Herman also said that some studies have shown that a single ride-share vehicle can replace nine to 13 individual cars.  

  

James Delgado, of Mobility Development Partners, who was on the podcast alongside Herman, said although some of the ride-share operations are placed in apartment complexes, they are traditionally open to the public.  

  

"Anyone from the local community or from Detroit that wants to go and utilize one of these cars, they simply need to download the app, sign up, become a member, and then they can use these vehicles," Delgado said. "When we run someone's driver's license, we want to see ideally, no major accidents, no major moving violations … I mean everyone gets a ticket from time to time, right? So we're not looking for a squeaky clean driver's record."  

  

The one-time application fee is $10 to enter the ride-share system, and taxes are additionally applied to the final costs. Moreover, Delgado said they don't want to see any driving-while-intoxicated records among the system's drivers.  

  

Herman said something the AMP team looks at when going into affordable housing locations is a community's access to public transit and how spread out things are.  

  

"What is (car) ownership like?

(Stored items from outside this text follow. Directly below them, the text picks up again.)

(** ** Document *)

Module Document.
Record t := mk {
  id : string;
  content : text;
  version : Z;
  operations_history : list oref
}.

(** [Document.__init__(doc_id, initial_content="")] *)
Definition init (doc_id : string) (initial_content : text) : t :=
  mk doc_id initial_content 0 [].

(** The new value of [self.content] computed by the [if]/[elif] of
    [apply_operation]; any other [type] leaves the content as it is. *)
Definition edit (content : text) (op : Operation.t) : text :=
  if Operation.is_insert op then
    slice_to content (Operation.position op) ++
    Operation.content op ++
    slice_from content (Operation.position op)
  else if Operation.is_delete op then
    let end_pos := Operation.position op + len (Operation.content op) in
    slice_to content (Operation.position op) ++ slice_from content end_pos
  else content.

(** The body of the [try] up to the assignment of [self.content], on
    run-time field values: the new content, or [None] when an exception is
    raised.  Every exception here is a [TypeError], which [except
    Exception] catches. *)
Definition try_body (content : text) (f : Dynamic.fields) : option text :=
  if Dynamic.eq_str (Dynamic.type f) "insert" then
    a ← Dynamic.slice_to content (Dynamic.position f);
    b ← Dynamic.concat a (Dynamic.content f);
    c ← Dynamic.slice_from content (Dynamic.position f);
    Some (b ++ c)
  else if Dynamic.eq_str (Dynamic.type f) "delete" then
    n ← Dynamic.length_of (Dynamic.content f);
    end_pos ← Dynamic.add_int (Dynamic.position f) n;
    a ← Dynamic.slice_to content (Dynamic.position f);
    c ← Dynamic.slice_from content end_pos;
    Some (a ++ c)
  else Some content.

(** [apply_operation] on the object [operation] whose fields hold the
    run-time values [f]: when the body raises, the [except] branch returns
    [False] and nothing has been assigned; otherwise the content is
    assigned, the version incremented and the object itself (not a copy)
    appended to the history. *)
Definition apply_operation_dyn (self : t) (operation : oref)
    (f : Dynamic.fields) : bool * t :=
  match try_body (content self) f with
  | Some content' =>
      (true,
       mk (id self) content' (version self + 1)
          (operations_history self ++ [operation]))
  | None => (false, self)
  end.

Are there a lot of single-car families? Are there a lot of people without car ownership? Because that's a signal to us that, 'Oh, there is a good percentage of people that probably are ready to use this because you're probably not going to switch over immediately, at least, from your private car to a car share," he said.  

  

Delgado said one of the earliest members of its River Crest program in Detroit is a woman caring for her 95-year-old mother, and she plans to use a vehicle to take her mother to the pharmacy, the grocery store and to family outings without having to wait at a bus stop.  

  

Furthermore, Herman hopes the ride-share program could serve as an educational tool to make drivers more comfortable with EVs.